◆ The problem ◆
Find each line of the entries with the string "whatever", please, and copy it.
----- Data to process -----
(** The client offers ChaCha20-Poly1305 first whatever its configuration
    says, and keeps the cipher of its configuration: whatever the server's
    configuration, the two ends use the same cipher only when the client's
    file says CHACHA20-POLY1305, and never when it says AES-256-GCM. *)
Lemma client_and_server_cipher_disagree (sconfig : ServerConfig) (config : OvpnConfig) (suite : CipherSuite)
    (Hc : client_cipher_suite config = Ok suite) :
  let negotiated := negotiated_suite (negotiate_cipher sconfig (Some client_peer_info)) in
  (to_uppercase (ov_cipher config) = lit "AES-256-GCM" -> suite = Aes256Gcm /\ negotiated = ChaCha20Poly1305) /\
  (suite = negotiated <-> to_uppercase (ov_cipher config) = lit "CHACHA20-POLY1305").
Proof.
  intros negotiated. assert (negotiated = ChaCha20Poly1305) as Hn.
  { unfold negotiated. rewrite client_offers_chacha. by vm_compute. }
  rewrite Hn. unfold client_cipher_suite in Hc. destruct (decide _) as [He|Hne].
  - rewrite He. injection Hc as <-. split; [by intros H; vm_compute in H|done].
  - destruct (decide _) as [He|]; [|done]. injection Hc as <-. split; [done|]. split; [done|]. by rewrite He.
Qed.
(** ** Both ends *)

(** C4 What the key exchange gives the two ends.  From the key methods as they
    are read off the wire, with the session ids each side has of the other,
    the client and the server derive the same key material and install it.
    The server has taken the cipher suite it negotiates from the client's
    offer and the client the one of its file, and packets pass in both
    directions exactly when the file says CHACHA20-POLY1305: with the suite
    AES-256-GCM, which the client also accepts, the channels do not match. *)
Theorem client_and_server_agree_on_keys (sconfig : ServerConfig) (config : OvpnConfig) (env : CEnv)
    (r1 r2 : bytes) (l : Link) (t : TWk) :
  let c := lk_session l in
  let s := co_protocol (wk_conn (tw_work t)) in
  let cipher := negotiate_cipher sconfig (k2_peer_info (client_key_method config env)) in
  k2_wf (client_key_method config env) -> k2_wf (server_key_method r1 r2 cipher) ->
  sess_inv c -> sess_inv s ->
  ps_remote_session_id s = Some (ps_local_session_id c) ->
  ps_remote_session_id c = Some (ps_local_session_id s) ->
  ps_current_key_id c = ps_current_key_id s ->
  ps_peer_id c = ps_peer_id s -> from_option (uint 24) True (ps_peer_id c) ->
  client_cipher_suite config = Ok (ps_cipher_suite c) -> ps_cipher_suite s = negotiated_suite cipher ->
  exists km_c km_s k l' t',
    KeyMethodV2_parse (KeyMethodV2_encode (client_key_method config env) false) = Ok km_c /\
    KeyMethodV2_parse_from_server (KeyMethodV2_encode (server_key_method r1 r2 cipher) true) = Ok km_s /\
    client_derive_keys env km_s (ps_local_session_id c) (ps_local_session_id s) = Ok k /\
    derive_key_material km_c r1 r2 (ps_local_session_id c) (ps_local_session_id s) = Ok k /\
    client_install_keys env km_s l = (l', Ok tt) /\
    install_data_keys km_c r1 r2 t = (t', Ok tt) /\
    ((exists cc cs, data_linked (lk_session l') (co_protocol (wk_conn (tw_work t'))) cc cs /\
        data_linked (co_protocol (wk_conn (tw_work t'))) (lk_session l') cs cc) <->
     to_uppercase (ov_cipher config) = lit "CHACHA20-POLY1305").
Proof.
  intros c s cipher Hck Hsk Hc Hs Hrs Hrc Hkey Hpeer Hpid Hcs Hss.
  pose proof (key_method_client_roundtrip _ Hck) as Pc.
  pose proof (key_method_server_roundtrip _ [] Hsk) as Ps. rewrite app_nil_r in Ps.
  match type of Pc with _ = Ok ?km => set (km_c := km) in Pc end.
  match type of Ps with _ = Ok ?km => set (km_s := km) in Ps end.
  destruct (derive_material km_c r1 r2 (ps_local_session_id c) (ps_local_session_id s)) as (k & Hd & Hw).
  pose proof (derive_same env km_c km_s r1 r2 _ _ k eq_refl eq_refl eq_refl eq_refl eq_refl Hd) as Hd'.
  destruct (install_keys_slot k false c Hc) as (c' & _ & Hic & _).
  destruct (install_keys_slot k true s Hs) as (s' & _ & His & _).
  exists km_c, km_s, k, (lk_set_session c' l), (mkTlsWork (wk_set_protocol s' (tw_work t)) (tw_tls t)).
  split_and!; [done..| | |].
  - by eapply client_install_run.
  - by eapply server_install_run.
  - rewrite <- (suites_agree sconfig config _ Hcs).
    change (negotiate_cipher sconfig (Some client_peer_info)) with cipher. rewrite <- Hss. split.
    + intros (cc & cs & H1 & _). by eapply (install_keys_suites c s k).
    + intros Hsuite. destruct (install_keys_data_linked c s k Hc Hs Hw Hkey Hsuite Hpeer Hpid)
        as (c1 & s1 & cc & cs & H1 & H2 & H3 & H4).
      exists cc, cs. cbn. split; congruence.
Qed.
End Agree.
-----
◆ Result of the exercise ◆
(** The client offers ChaCha20-Poly1305 first whatever its configuration
    says, and keeps the cipher of its configuration: whatever the server's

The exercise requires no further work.